(* ===== verification/Transformer.v ===== *)
(** * Transformer: internal/transformer

    The rendering of one template line (transformer.go) and its directives
    (directives.go).  The lookup interface is a parameter; the text of the number
    that the range directive computes in floating point is another.  The regular
    expressions are written out as the scanners they are. *)
From stdpp Require Import pretty.
From S2P Require Import Prelude Config.
Open Scope Z_scope.

(** ** Scanning for markers *)

Definition percent : ascii := "%".
Definition at_sign : ascii := "@".

(** The text up to the first [d], and the rest from there. *)
Fixpoint span_not (d : ascii) (s : string) : string * string :=
  match s with
  | EmptyString => ("", "")
  | String c s' => if Ascii.eqb c d then ("", s) else let '(a, b) := span_not d s' in (String c a, b)
  end.

Definition double (d : ascii) : string := String d (String d "").

(** The content of the marker [s] begins with: two [d], something without [d], two [d]. *)
Definition mark_at (d : ascii) (s : string) : option string :=
  if HasPrefix s (double d) then
    let '(content, rest) := span_not d (drop_string 2 s) in
    if negb (String.eqb content "") && HasPrefix rest (double d) then Some content else None
  else None.
(* ===== verification/Localconfig.v ===== *)
(** * Localconfig: the local configuration of a node

    internal/localconfig: the expansion of references (resolve.go), the layers of
    the effective configuration (effective.go), the file (localconfig.go,
    writer.go) and the output formats (formats.go).  The file is modelled as the
    elements of its XML document; the codec itself is Go's encoding/xml.  Maps are
    ranged over in an order of the caller's choice, as Go ranges in any order. *)
From S2P Require Import Prelude Files MtaLoad.

(** ** resolve.go: references *)

(** [varPattern]: a dollar and an opening brace, a name without closing brace
    that is not empty, and the closing brace. *)
Inductive Seg := Text (c : ascii) | Ref (name : string).

#[export] Instance Seg_eq_dec : EqDecision Seg.
Proof. solve_decision. Defined.

Definition dollar : ascii := "$".
Definition lbrace : ascii := "{".
Definition rbrace : ascii := "}".

Definition ref_text (name : string) : string := "${" +:+ name +:+ "}".

(** The name of the reference [s] begins with. *)
Definition ref_at (s : string) : option string :=
  match s with
  | String c (String c' t) =>
      if Ascii.eqb c dollar && Ascii.eqb c' lbrace then
        match CutByte rbrace t with
        | Some (EmptyString, _) | None => None
        | Some (name, _) => Some name
        end
      else None
  | _ => None
  end.

(** The matches of the pattern, leftmost first, and the text between them;
    [skip] counts the bytes of the match being passed. *)
Fixpoint segments_go (skip : nat) (s : string) : list Seg :=
  match s with
  | EmptyString => []
  | String c s' =>
      match skip with
      | S n => segments_go n s'
      | O =>
          match ref_at s with
          | Some name => Ref name :: segments_go (String.length name + 2) s'
          | None => Text c :: segments_go 0 s'
          end
      end
  end.

Definition segments (s : string) : list Seg := segments_go 0 s.

Fixpoint concat_map (f : Seg → string) (l : list Seg) : string :=
  match l with [] => "" | x :: l => f x +:+ concat_map f l end.

(** [varPattern.ReplaceAllStringFunc] *)
Definition ReplaceAllStringFunc (s : string) (f : string → string) : string :=
  concat_map (λ x, match x with Text c => String c "" | Ref name => f (ref_text name) end) (segments s).

Definition maxInterpolationDepth : nat := 10.

(** [resolveVarRef]: what replaces the match, and whether it is a substitution. *)
Definition resolveVarRef (m : string) (config : gmap string string) : string * nat :=
  let varName := take_string (String.length m - 3) (drop_string 2 m) in
  match config !! varName with
  | Some replacement => if String.eqb replacement m then (m, 0) else (replacement, 1)
  | None => (m, 0)
  end%nat.

Definition count_refs (f : string → nat) (l : list Seg) : nat :=
  foldr (λ x n, match x with Text _ => n | Ref name => f (ref_text name) + n end)%nat 0%nat l.

(** One key of a pass. *)
Definition interpolateKey (config : gmap string string) (key : string) : gmap string string * nat :=
  match config !! key with
  | None => (config, 0)
  | Some value =>
      if negb (Contains value "${") then (config, 0)
      else (<[key := ReplaceAllStringFunc value (λ m, (resolveVarRef m config).1)]> config,
            count_refs (λ m, (resolveVarRef m config).2) (segments value))
  end%nat.

(** A pass ranges over the keys in some order, updating the map in place. *)
Fixpoint interpolatePass (order : list string) (config : gmap string string) : gmap string string * nat :=
  match order with
  | [] => (config, 0%nat)
  | key :: order =>
      let '(config, n) := interpolateKey config key in
      let '(config, subs) := interpolatePass order config in
      (config, (n + subs)%nat)
  end.

(** [orders i] is the order of the [i]th pass. *)
Fixpoint interpolate_go (n : nat) (orders : nat → list string) (config : gmap string string) :
    gmap string string * nat :=
  match n with
  | O => (config, 0%nat)
  | S n =>
      let '(config, subs) := interpolatePass (orders 0%nat) config in
      if (subs =? 0)%nat then (config, 0%nat)
      else let '(config, total) := interpolate_go n (λ i, orders (S i)) config in
           (config, (subs + total)%nat)
  end.

Definition Interpolate (orders : nat → list string) (config : gmap string string) : gmap string string * nat :=
  interpolate_go maxInterpolationDepth orders config.

(** [Legacy]: a view of the configured keys, and [LocalConfig]: the keys the writer
    decodes, to strings; a [Document] keeps the keys without a value. *)
Abbreviation Legacy := (gmap string string).
Abbreviation LocalConfig := (list (string * string)).
Abbreviation Document := (list (string * option string)).

Section defaults.
Variable Defaults : gmap string string.

Definition IsKnownKey (key : string) : bool := bool_decide (is_Some (Defaults !! key)).

Definition MergeDefaults (config : gmap string string) : gmap string string := config ∪ Defaults.

(** *** The legacy view *)

Definition Raw (l : Legacy) (key : string) : option string :=
  match l !! key with Some v => Some v | None => Defaults !! key end.

Definition Keys (l : Legacy) : list string := sorted_keys (l ∪ Defaults).

Definition ConfigError (msg : string) : string :=
  "com.zimbra.common.localconfig.ConfigException: " +:+ msg.

(** The name between the first opening and the closing brace after it. *)
Fixpoint first_ref (s : string) : option string :=
  match s with
  | EmptyString => None
  | String _ s' =>
      if HasPrefix s "${" then fst <$> CutByte rbrace (drop_string 2 s) else first_ref s'
  end.

(** [strings.ReplaceAll] for a non-empty [old] *)
Fixpoint replace_all (skip : nat) (old new s : string) : string :=
  match s with
  | EmptyString => ""
  | String c s' =>
      match skip with
      | S n => replace_all n old new s'
      | O => if HasPrefix s old then new +:+ replace_all (String.length old - 1) old new s'
             else String c (replace_all 0 old new s')
      end
  end.

Definition ReplaceAll (s old new : string) : string := replace_all 0 old new s.

(** The loop of [expandDeep], [rec] being the recursive call; [None] is a loop
    that has not ended within [n] turns. *)
Fixpoint expandLoop (rec : string → option (string + string)) (n : nat) (replacement : string) :
    option (string + string) :=
  match n with
  | O => None
  | S n =>
      match first_ref replacement with
      | None => Some (inl replacement)
      | Some nested =>
          match rec nested with
          | None => None
          | Some (inr err) => Some (inr err)
          | Some (inl expanded) => expandLoop rec n (ReplaceAll replacement (ref_text nested) expanded)
          end
      end
  end.

Fixpoint expandDeep (fuel : nat) (l : Legacy) (key : string) (seen : list string) : option (string + string) :=
  match fuel with
  | O => None
  | S fuel =>
      if bool_decide (key ∈ seen) then
        Some (inr (ConfigError ("recursive expansion of key '" +:+ key +:+ "': " +:+ Join seen " ")))
      else
        match Raw l key with
        | None => Some (inr (ConfigError ("null valued key '" +:+ key +:+ "' referenced")))
        | Some replacement =>
            expandLoop (λ nested, expandDeep fuel l nested (seen ++ [key])) fuel replacement
        end
  end.

(** [inl None]: the key has no value. *)
Definition Expand (fuel : nat) (l : Legacy) (key : string) : option (option string + string) :=
  match Raw l key with
  | None => Some (inl None)
  | Some _ =>
      match expandDeep fuel l key [] with
      | None => None
      | Some (inl v) => Some (inl (Some v))
      | Some (inr err) => Some (inr err)
      end
  end.

Fixpoint validate_keys (fuel : nat) (l : Legacy) (keys : list string) : option (unit + string) :=
  match keys with
  | [] => Some (inl tt)
  | key :: keys =>
      match Expand fuel l key with
      | None => None
      | Some (inr err) => Some (inr err)
      | Some (inl _) => validate_keys fuel l keys
      end
  end.

Definition Validate (fuel : nat) (l : Legacy) : option (unit + string) := validate_keys fuel l (Keys l).

(** ** localconfig.go and writer.go: the file *)

(** What is at the path: nothing, something unreadable, text that does not
    parse, or a document. *)
Inductive Content := Absent | Unreadable | Malformed | Parsed (doc : Document).

Inductive LcError := NotExist | ReadFailed | ParseFailed | KeyNotSet (key : string) | LockFailed | SaveFailed.

Definition LoadLocalConfigFile (c : Content) : (gmap string string * list string) + LcError :=
  match c with
  | Absent => inr NotExist
  | Unreadable => inr ReadFailed
  | Malformed => inr ParseFailed
  | Parsed doc =>
      inl (foldl (λ '(values, nulls) '(name, value),
                    match value with
                    | None => (values, nulls ++ [name])
                    | Some v => (<[name := TrimSpace v]> values, nulls)
                    end) (∅, []) doc)
  end.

• _Assigned task_
Working from the data above, extract solely the lines from the one containing "Fixpoint span_not (d" through the one containing "Definition double (d", exactly as they appear, both included.

• _Your solution_
Fixpoint span_not (d : ascii) (s : string) : string * string :=
  match s with
  | EmptyString => ("", "")
  | String c s' => if Ascii.eqb c d then ("", s) else let '(a, b) := span_not d s' in (String c a, b)
  end.

Definition double (d : ascii) : string := String d (String d "").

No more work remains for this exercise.